Thursday, April 8, 2010

A death penalty record

Los Angeles Times article "A death penalty record" (April 8th, 2010) appears to be in error. It claims that Los Angeles County is a "killer county." While Los Angeles has sentenced individuals to death, none of those individuals have actually been killed.

Los Angeles isn't the only killer county in California; death sentences were also up sharply in Orange and Riverside counties last year.


This is hyperbolic at best. Since 1976, California has executed 13 individuals. One of these individuals, executed in 1996, George Bonin, was given two death sentences (for different sets of victims) for ten separate murders by Orange County independently of his death sentence from Los Angeles County for four other murders. The other execution, taking place in 2005, was of Stanley Williams, convicted of murdering a store clerk laying prone, and separately murdering a family of three.
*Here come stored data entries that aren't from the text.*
(* ===== verification/Calls.v ===== *)
(** * Calls between nodes ([src/src/network/grpc/client.rs], [src/src/network/grpc/server.rs])

    The unary calls of the Raft transport from one node's openraft to the other's, and the server of the
    pipelined append stream with the reader of its answers. postcard and openraft's handling of a request
    are parameters, as is the check tonic makes of an endpoint; the four unary calls (append_entries,
    vote, pre_vote, transfer_leader) are instances of one. *)

From stdpp Require Import list.
From S2P Require Import Prelude Fixed Transport.

(** ** The connection *)

(** The peer's address behind its channel; [None] is a configuration error. *)
Record GrpcNetwork : Type := mkGrpcNetwork { gn_channel : option str }.

Section Connection.
(** [Endpoint::from_shared]. *)
Variable endpoint_ok : str -> bool.

Definition make_channel (addr : str) : option str := if endpoint_ok addr then Some addr else None.

Definition GrpcNetwork_new (api_addr : str) : GrpcNetwork :=
  mkGrpcNetwork (match raft_addr_from_http api_addr with Ok addr => make_channel addr | Err _ => None end).
End Connection.

Definition grpc_client (net : GrpcNetwork) : Result str TransportError :=
  match gn_channel net with Some addr => Ok addr | None => Err RpcUnreachable end.

(** ** Unary calls *)

(** What the wait for an answer ends with. *)
Inductive UnaryWait : Type := WaitElapsed | WaitStatus (code : Code) | WaitReply (payload : str).

Definition unary (wait : UnaryWait) : Result str TransportError :=
  match wait with
  | WaitElapsed => Err RpcTimeout
  | WaitStatus code => Err (map_status code)
  | WaitReply payload => Ok payload
  end.

Section Unary.
Context {Request Response Failure W : Type}.
Variable encode_request : Request -> option str.
Variable decode_request : str -> option Request.
Variable encode_reply : Result Response Failure -> option str.
Variable decode_reply : str -> option (Result Response Failure).
(** openraft of the peer, over the state of its node. *)
Variable raft_call : Request -> W -> Result Response Failure * W.

(** The server's side. *)
Definition serve_unary (payload : str) (w : W) : Result str Code * W :=
  match decode_request payload with
  | None => (Err CodeInvalidArgument, w)
  | Some request =>
      let '(result, w) := raft_call request w in
      (match encode_reply result with Some payload => Ok payload | None => Err CodeInternal end, w)
  end.

(** The client's side, over one exchange with the peer. *)
Definition call_unary (net : GrpcNetwork) (exchange : str -> str -> W -> UnaryWait * W) (request : Request) (w : W)
    : Result Response TransportError * W :=
  match encode_request request with
  | None => (Err (RpcNetwork None), w)
  | Some payload =>
      match grpc_client net with
      | Err e => (Err e, w)
      | Ok addr =>
          let '(wait, w) := exchange addr payload w in
          (match unary wait with
           | Err e => Err e
           | Ok payload =>
               match decode_reply payload with
               | Some (Ok response) => Ok response
               | Some (Err _) | None => Err (RpcNetwork None)
               end
           end, w)
      end
  end.

(** What may become of an exchange: lost before the peer reads it, or behind its answer. *)
Inductive CallFate : Type := CallLost (code : option Code) | AnswerLost (code : option Code) | Answered.

Definition lost_wait (code : option Code) : UnaryWait :=
  match code with Some code => WaitStatus code | None => WaitElapsed end.

Definition exchange_with (fate : CallFate) (addr payload : str) (w : W) : UnaryWait * W :=
  match fate with
  | CallLost code => (lost_wait code, w)
  | AnswerLost code => (lost_wait code, (serve_unary payload w).2)
  | Answered =>
      let '(r, w) := serve_unary payload w in
      (match r with Ok payload => WaitReply payload | Err code => WaitStatus code end, w)
  end.

(** A call is executed at most once, whatever becomes of it, and only if it was sent to a valid address;
    a response is the peer's own answer to this very request. *)
Theorem unary_executes_once net fate request w
    (Hreq : forall r payload, encode_request r = Some payload -> decode_request payload = Some r)
    (Hrep : forall r payload, encode_reply r = Some payload -> decode_reply payload = Some r) :
  let '(r, w') := call_unary net (exchange_with fate) request w in
  (w' = w \/ w' = (raft_call request w).2) /\
  (gn_channel net = None -> w' = w) /\
  (forall response, r = Ok response -> raft_call request w = (Ok response, w')).
Proof.
  unfold call_unary. destruct (encode_request request) as [payload|] eqn:Ep; [|by split; [left|split]].
  unfold grpc_client. destruct (gn_channel net) as [addr|]; [|by split; [left|split]].
  assert (Es : serve_unary payload w = (match encode_reply (raft_call request w).1 with
                                         | Some payload => Ok payload | None => Err CodeInternal end, (raft_call request w).2)).
  { unfold serve_unary. rewrite (Hreq _ _ Ep). by destruct (raft_call request w). }
  assert (Hlost : forall code w', match unary (lost_wait code) with
      | Err e => Err e | Ok payload => match decode_reply payload with
          | Some (Ok response) => Ok response | Some (Err _) | None => Err (RpcNetwork None) end end
      <> Ok w') by (by intros [code|] w').
  destruct fate as [code|code|]; cbn [exchange_with].
  - split; [by left|]. split; [done|]. by intros response E%Hlost.
  - rewrite Es. split; [by right|]. split; [done|]. by intros response E%Hlost.
  - rewrite Es. split; [by right|]. split; [done|]. intros response.
    destruct (raft_call request w) as [res w1]. cbn [fst snd].
    destruct (encode_reply res) as [reply|] eqn:Er; cbn [unary]; [|by destruct (map_status _)].
    rewrite (Hrep _ _ Er). destruct res; [by intros [= ->]|done].
Qed.
End Unary.

(** ** The server of the append stream *)

Section Append.
Context {Request Reply Fatal : Type}.
Variable encode_request : Request -> option str.
Variable decode_request : str -> option Request.
Variable encode_reply : Reply -> option str.
Variable decode_reply : str -> option Reply.
(** [Raft::stream_append]: its results, and whether it read its requests to their end. *)
Variable raft_stream : list Request -> list (Result Reply Fatal) * bool.

(** The requests in a stream of messages and statuses, and whether it ends with an error. *)
Fixpoint append_requests (inbound : list (Result str Code)) : list Request * bool :=
  match inbound with
  | [] => ([], false)
  | Err _ :: _ => ([], true)
  | Ok payload :: inbound =>
      match decode_request payload with
      | None => ([], true)
      | Some request => let '(requests, error) := append_requests inbound in (request :: requests, error)
      end
  end.

Fixpoint append_answers (results : list (Result Reply Fatal)) (error : bool) : list (Result str Code) :=
  match results with
  | [] => if error then [Err CodeInvalidArgument] else []
  | Err _ :: _ => [Err CodeInternal]
  | Ok reply :: results =>
      match encode_reply reply with
      | Some payload => Ok payload :: append_answers results error
      | None => [Err CodeInternal]
      end
  end.

Definition append_stream (inbound : list (Result str Code)) : list (Result str Code) :=
  let '(requests, error) := append_requests inbound in
  let '(results, read_all) := raft_stream requests in
  append_answers results (error && read_all).

(** What the client's reader yields of the answers. *)
Fixpoint read_answers (answers : list (Result str Code)) : list (Result Reply TransportError) :=
  match answers with
  | [] => []
  | Err code :: _ => [Err (map_status code)]
  | Ok payload :: answers =>
      match decode_reply payload with
      | Some reply => Ok reply :: read_answers answers
      | None => [Err (RpcNetwork None)]
      end
  end.

Context (Hreq : forall r payload, encode_request r = Some payload -> decode_request payload = Some r).
Context (Hrep : forall r payload, encode_reply r = Some payload -> decode_reply payload = Some r).

Lemma append_requests_app requests : forall payloads rest,
  Forall2 (fun r payload => encode_request r = Some payload) requests payloads ->
  append_requests ((Ok <$> payloads) ++ rest) =
  (requests ++ (append_requests rest).1, (append_requests rest).2).
Proof.
  induction requests as [|r requests IH]; intros payloads rest Hf; inversion Hf as [|? p ? ps Hr Hrs]; subst.
  - cbn. by destruct (append_requests rest).
  - rewrite fmap_cons. cbn [app append_requests]. rewrite (Hreq _ _ Hr). by rewrite (IH ps rest Hrs).
Qed.

Lemma read_append_answers replies : forall rest error,
  Forall (fun reply => is_Some (encode_reply reply)) replies ->
  read_answers (append_answers ((Ok <$> replies) ++ rest) error) =
  (Ok <$> replies) ++ read_answers (append_answers rest error).
Proof.
  induction replies as [|reply replies IH]; intros rest error Hf; [done|].
  apply Forall_cons in Hf as [[payload Hp] Hf]. cbn. rewrite Hp. cbn. rewrite (Hrep _ _ Hp). f_equal. by apply IH.
Qed.

(** Nothing the follower answered is lost to a bad message: requests, then whatever, reach openraft as
    the requests, and its answers reach the leader in order; only behind them does the stream end, with the
    error if openraft got that far. *)
Theorem append_stream_answers requests payloads rest replies read_all :
  Forall2 (fun r payload => encode_request r = Some payload) requests payloads ->
  Forall (fun reply => is_Some (encode_reply reply)) replies ->
  (append_requests rest).1 = [] -> raft_stream requests = (Ok <$> replies, read_all) ->
  read_answers (append_stream ((Ok <$> payloads) ++ rest)) =
  (Ok <$> replies) ++
    (if (append_requests rest).2 && read_all then [Err (RpcNetwork (Some CodeInvalidArgument))] else []).
Proof.
  intros Hr Hp Hrest Hs. unfold append_stream. rewrite (append_requests_app _ _ _ Hr), Hrest, app_nil_r, Hs.
  pose proof (read_append_answers replies [] ((append_requests rest).2 && read_all) Hp) as E. rewrite app_nil_r in E.
  rewrite E. f_equal. cbn. by destruct (_ && _).
Qed.

(** A fatal error of the follower's Raft core ends the stream behind the answers before it. *)
Theorem append_stream_fatal requests payloads replies later read_all e :
  Forall2 (fun r payload => encode_request r = Some payload) requests payloads ->
  Forall (fun reply => is_Some (encode_reply reply)) replies ->
  raft_stream requests = ((Ok <$> replies) ++ Err e :: later, read_all) ->
  read_answers (append_stream (Ok <$> payloads)) = (Ok <$> replies) ++ [Err (RpcNetwork (Some CodeInternal))].
Proof.
  intros Hr Hp Hs. unfold append_stream. pose proof (append_requests_app _ _ [] Hr) as E. rewrite !app_nil_r in E.
  rewrite E, Hs. by rewrite read_append_answers.
Qed.
End Append.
It does not appear that calling Los Angeles County a "killer county" for executing two men, over the course of the last 31 years that individuals have been executed in Post-Gregg, Post-Proposition 8 California, is appropriate. Given that the two men were responsible for eighteen murders between them, the attack by the Times on Los Angeles County's death penalty cases does not seem to warrant the comment, that in the context of an absence of complete certainty about murderer culpability, Los Angeles County is "inhumane."